**Task**
Each record beneath this line should be returned exactly as it is.
▬▬▬
(** A round of the loop of hw10. *)
Definition shell_round (input : list Z) : prog (list Z + Z) :=
  l ← read_line input;
  match l with
  | None => Ret (inr 0)
  | Some input =>
      e ← of_outcome (streq input (lit "exit"));
      if e : bool then sys_ (c_print "MyShell-->Exiting the terminal...\n" []);; Ret (inr 0)
      else
        s ← of_outcome (chars input);
        let args := parser s in
        child_pid ← sys c_fork;
        if child_pid =? 0 then run_command args
        else sys_ c_wait;; Ret (inl input)
  end.

Definition shell_main (fuel : nat) (input : list Z) : prog Z := forever fuel shell_round input.

(** [while ( *cmd2 == ' ') cmd2++]. *)
Fixpoint skip_spaces (p : list Z) : list Z :=
  match p with b :: p' => if b =? space then skip_spaces p' else p | [] => [] end.

(** The child on the left writes to the pipe, the one on the right reads from it. *)
Definition left_child {A} (fd0 fd1 : Z) (args1 : list (list Z)) : prog A :=
  sys_ (c_close fd0);; sys_ (c_dup2 fd1 STDOUT_FILENO);; sys_ (c_close fd1);; run_command args1.
Definition right_child {A} (fd0 fd1 : Z) (args2 : list (list Z)) : prog A :=
  sys_ (c_close fd1);; sys_ (c_dup2 fd0 STDIN_FILENO);; sys_ (c_close fd0);; run_command args2.

(** The branch for a line with a [|] at [pipe_pos]. *)
Definition pipeline (input : list Z) (pipe_pos : Z) : prog (list Z + Z) :=
  input ← of_outcome (zset input pipe_pos 0);
  cmd1 ← of_outcome (chars input);
  cmd2 ← of_outcome (chars (skip_spaces (drop (Z.to_nat (pipe_pos + 1)) input)));
  let args1 := parser cmd1 in
  let args2 := parser cmd2 in
  '(r, fd) ← sys_data c_pipe;
  if r =? -1 then sys_ (c_perror "MyShell-->Pipe creation failed");; Ret (inl input)
  else
    fd0 ← of_outcome (znth fd 0);
    fd1 ← of_outcome (znth fd 1);
    child_pid1 ← sys c_fork;
    if child_pid1 <? 0 then sys_ (c_perror "MyShell-->Fork failed");; Ret (inl input)
    else if child_pid1 =? 0 then left_child fd0 fd1 args1
    else
      child_pid2 ← sys c_fork;
      if child_pid2 <? 0 then sys_ (c_perror "MyShell-->Fork failed");; Ret (inl input)
      else if child_pid2 =? 0 then right_child fd0 fd1 args2
      else
        sys_ (c_close fd0);;
        sys_ (c_close fd1);;
        sys_ (c_waitpid child_pid1);;
        sys_ (c_waitpid child_pid2);;
        Ret (inl input).

(** A round of the loop of hw12. *)
Definition pipe_shell_round (input : list Z) : prog (list Z + Z) :=
  l ← read_line input;
  match l with
  | None => Ret (inr 0)
  | Some input =>
      e ← of_outcome (streq input (lit "exit"));
      if e : bool then sys_ (c_print "MyShell-->Exiting the terminal...\n" []);; Ret (inr 0)
      else
        pipe_pos ← of_outcome (strchr input 124);
        match pipe_pos with
        | Some pipe_pos => pipeline input pipe_pos
        | None =>
            s ← of_outcome (chars input);
            let args1 := parser s in
            child_pid ← sys c_fork;
            if child_pid =? 0 then run_command args1
            else sys_ c_wait;; Ret (inl input)
        end
  end.

Definition pipe_shell_main (fuel : nat) (input : list Z) : prog Z := forever fuel pipe_shell_round input.

(** * The words of a line *)

(** The pieces between the spaces, the empty ones left out. *)
Fixpoint split_at (d : Z) (s : list Z) : list (list Z) :=
  match s with
  | [] => [[]]
  | b :: s' =>
      if b =? d then [] :: split_at d s'
      else match split_at d s' with p :: ps => (b :: p) :: ps | [] => [[b]] end
  end.
Definition nonempty (w : list Z) : Prop := w <> [].
#[export] Instance nonempty_dec w : Decision (nonempty w).
Proof. unfold nonempty. apply _. Defined.
Definition words (s : list Z) : list (list Z) := filter nonempty (split_at space s).

Lemma split_at_cons d s : exists p ps, split_at d s = p :: ps.
Proof. destruct s as [|b s]; cbn; [by eexists _, _|]. destruct (b =? d); [by eexists _, _|]. destruct (split_at d s); by eexists _, _. Qed.

Lemma split_token d tok s : Forall (fun b => negb (d =? b) = true) tok ->
  split_at d (tok ++ s) = match split_at d s with p :: ps => (tok ++ p) :: ps | [] => [] end.
Proof.
  destruct (split_at_cons d s) as (p & ps & Es). rewrite Es. induction 1 as [|b tok Hb Ht IH]; [done|]. cbn [app split_at].
  rewrite negb_true_iff, Z.eqb_sym in Hb. by rewrite Hb, IH.
Qed.

Lemma words_skip s : words (span (Z.eqb space) s).2 = words s.
Proof.
  induction s as [|b s IH]; [done|]. cbn [span]. destruct (Z.eqb_spec space b) as [<-|]; [|done].
  destruct (span (Z.eqb space) s) as [x y]; cbn [snd] in *. rewrite IH. unfold words. cbn [split_at].
  rewrite Z.eqb_refl. rewrite filter_cons_False; [done|]. by intros Hn.
Qed.

(** A call of [strtok] delivers the first word and leaves the others. *)
Lemma words_next s :
  match strtok_next space s with None => words s = [] | Some (tok, rest) => words s = tok :: words rest end.
Proof.
  destruct (strtok_next space s) as [[tok rest]|] eqn:E.
  - pose proof (strtok_next_Some _ _ _ _ E) as (Hne & _ & _). unfold strtok_next in E.
    rewrite <- (words_skip s). destruct ((span (Z.eqb space) s).2) as [|b l] eqn:Es; [done|].
    pose proof (span_all (fun b => negb (space =? b)) (b :: l)) as Hall. pose proof (span_app (fun b => negb (space =? b)) (b :: l)) as Happ.
    pose proof (span_stop (fun b => negb (space =? b)) (b :: l)) as Hstop.
    destruct (span (fun b => negb (space =? b)) (b :: l)) as [t r]. cbn [fst snd] in *. injection E as -> <-.
    rewrite <- Happ. unfold words. rewrite split_token by done. destruct r as [|c r].
    + cbn [split_at]. rewrite app_nil_r. by rewrite filter_cons_True.
    + pose proof (Hstop c r eq_refl) as Hc. apply negb_false_iff, Z.eqb_eq in Hc. subst c. cbn [split_at drop].
      rewrite Z.eqb_refl, app_nil_r. by rewrite filter_cons_True.
  - unfold strtok_next in E. rewrite <- words_skip. destruct ((span (Z.eqb space) s).2); [done|]. by destruct (span _ _).
Qed.

Lemma parse_from_words n s : parse_from n s = take n (words s).
Proof.
  revert s. induction n as [|n IH]; intros s; [done|]. cbn [parse_from]. pose proof (words_next s) as H.
  destruct (strtok_next space s) as [[tok rest]|]; rewrite H; [|done]. cbn. by rewrite IH.
Qed.

Lemma parser_words s : parser s = take 19 (words s).
Proof. apply parse_from_words. Qed.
▬▬▬
**Answer space**
(** A round of the loop of hw10. *)
Definition shell_round (input : list Z) : prog (list Z + Z) :=
  l ← read_line input;
  match l with
  | None => Ret (inr 0)
  | Some input =>
      e ← of_outcome (streq input (lit "exit"));
      if e : bool then sys_ (c_print "MyShell-->Exiting the terminal...\n" []);; Ret (inr 0)
      else
        s ← of_outcome (chars input);
        let args := parser s in
        child_pid ← sys c_fork;
        if child_pid =? 0 then run_command args
        else sys_ c_wait;; Ret (inl input)
  end.

Definition shell_main (fuel : nat) (input : list Z) : prog Z := forever fuel shell_round input.

(** [while ( *cmd2 == ' ') cmd2++]. *)
Fixpoint skip_spaces (p : list Z) : list Z :=
  match p with b :: p' => if b =? space then skip_spaces p' else p | [] => [] end.

(** The child on the left writes to the pipe, the one on the right reads from it. *)
Definition left_child {A} (fd0 fd1 : Z) (args1 : list (list Z)) : prog A :=
  sys_ (c_close fd0);; sys_ (c_dup2 fd1 STDOUT_FILENO);; sys_ (c_close fd1);; run_command args1.
Definition right_child {A} (fd0 fd1 : Z) (args2 : list (list Z)) : prog A :=
  sys_ (c_close fd1);; sys_ (c_dup2 fd0 STDIN_FILENO);; sys_ (c_close fd0);; run_command args2.

(** The branch for a line with a [|] at [pipe_pos]. *)
Definition pipeline (input : list Z) (pipe_pos : Z) : prog (list Z + Z) :=
  input ← of_outcome (zset input pipe_pos 0);
  cmd1 ← of_outcome (chars input);
  cmd2 ← of_outcome (chars (skip_spaces (drop (Z.to_nat (pipe_pos + 1)) input)));
  let args1 := parser cmd1 in
  let args2 := parser cmd2 in
  '(r, fd) ← sys_data c_pipe;
  if r =? -1 then sys_ (c_perror "MyShell-->Pipe creation failed");; Ret (inl input)
  else
    fd0 ← of_outcome (znth fd 0);
    fd1 ← of_outcome (znth fd 1);
    child_pid1 ← sys c_fork;
    if child_pid1 <? 0 then sys_ (c_perror "MyShell-->Fork failed");; Ret (inl input)
    else if child_pid1 =? 0 then left_child fd0 fd1 args1
    else
      child_pid2 ← sys c_fork;
      if child_pid2 <? 0 then sys_ (c_perror "MyShell-->Fork failed");; Ret (inl input)
      else if child_pid2 =? 0 then right_child fd0 fd1 args2
      else
        sys_ (c_close fd0);;
        sys_ (c_close fd1);;
        sys_ (c_waitpid child_pid1);;
        sys_ (c_waitpid child_pid2);;
        Ret (inl input).

(** A round of the loop of hw12. *)
Definition pipe_shell_round (input : list Z) : prog (list Z + Z) :=
  l ← read_line input;
  match l with
  | None => Ret (inr 0)
  | Some input =>
      e ← of_outcome (streq input (lit "exit"));
      if e : bool then sys_ (c_print "MyShell-->Exiting the terminal...\n" []);; Ret (inr 0)
      else
        pipe_pos ← of_outcome (strchr input 124);
        match pipe_pos with
        | Some pipe_pos => pipeline input pipe_pos
        | None =>
            s ← of_outcome (chars input);
            let args1 := parser s in
            child_pid ← sys c_fork;
            if child_pid =? 0 then run_command args1
            else sys_ c_wait;; Ret (inl input)
        end
  end.

Definition pipe_shell_main (fuel : nat) (input : list Z) : prog Z := forever fuel pipe_shell_round input.

(** * The words of a line *)

(** The pieces between the spaces, the empty ones left out. *)
Fixpoint split_at (d : Z) (s : list Z) : list (list Z) :=
  match s with
  | [] => [[]]
  | b :: s' =>
      if b =? d then [] :: split_at d s'
      else match split_at d s' with p :: ps => (b :: p) :: ps | [] => [[b]] end
  end.
Definition nonempty (w : list Z) : Prop := w <> [].
#[export] Instance nonempty_dec w : Decision (nonempty w).
Proof. unfold nonempty. apply _. Defined.
Definition words (s : list Z) : list (list Z) := filter nonempty (split_at space s).

Lemma split_at_cons d s : exists p ps, split_at d s = p :: ps.
Proof. destruct s as [|b s]; cbn; [by eexists _, _|]. destruct (b =? d); [by eexists _, _|]. destruct (split_at d s); by eexists _, _. Qed.

Lemma split_token d tok s : Forall (fun b => negb (d =? b) = true) tok ->
  split_at d (tok ++ s) = match split_at d s with p :: ps => (tok ++ p) :: ps | [] => [] end.
Proof.
  destruct (split_at_cons d s) as (p & ps & Es). rewrite Es. induction 1 as [|b tok Hb Ht IH]; [done|]. cbn [app split_at].
  rewrite negb_true_iff, Z.eqb_sym in Hb. by rewrite Hb, IH.
Qed.

Lemma words_skip s : words (span (Z.eqb space) s).2 = words s.
Proof.
  induction s as [|b s IH]; [done|]. cbn [span]. destruct (Z.eqb_spec space b) as [<-|]; [|done].
  destruct (span (Z.eqb space) s) as [x y]; cbn [snd] in *. rewrite IH. unfold words. cbn [split_at].
  rewrite Z.eqb_refl. rewrite filter_cons_False; [done|]. by intros Hn.
Qed.

(** A call of [strtok] delivers the first word and leaves the others. *)
Lemma words_next s :
  match strtok_next space s with None => words s = [] | Some (tok, rest) => words s = tok :: words rest end.
Proof.
  destruct (strtok_next space s) as [[tok rest]|] eqn:E.
  - pose proof (strtok_next_Some _ _ _ _ E) as (Hne & _ & _). unfold strtok_next in E.
    rewrite <- (words_skip s). destruct ((span (Z.eqb space) s).2) as [|b l] eqn:Es; [done|].
    pose proof (span_all (fun b => negb (space =? b)) (b :: l)) as Hall. pose proof (span_app (fun b => negb (space =? b)) (b :: l)) as Happ.
    pose proof (span_stop (fun b => negb (space =? b)) (b :: l)) as Hstop.
    destruct (span (fun b => negb (space =? b)) (b :: l)) as [t r]. cbn [fst snd] in *. injection E as -> <-.
    rewrite <- Happ. unfold words. rewrite split_token by done. destruct r as [|c r].
    + cbn [split_at]. rewrite app_nil_r. by rewrite filter_cons_True.
    + pose proof (Hstop c r eq_refl) as Hc. apply negb_false_iff, Z.eqb_eq in Hc. subst c. cbn [split_at drop].
      rewrite Z.eqb_refl, app_nil_r. by rewrite filter_cons_True.
  - unfold strtok_next in E. rewrite <- words_skip. destruct ((span (Z.eqb space) s).2); [done|]. by destruct (span _ _).
Qed.

Lemma parse_from_words n s : parse_from n s = take n (words s).
Proof.
  revert s. induction n as [|n IH]; intros s; [done|]. cbn [parse_from]. pose proof (words_next s) as H.
  destruct (strtok_next space s) as [[tok rest]|]; rewrite H; [|done]. cbn. by rewrite IH.
Qed.

Lemma parser_words s : parser s = take 19 (words s).
Proof. apply parse_from_words. Qed.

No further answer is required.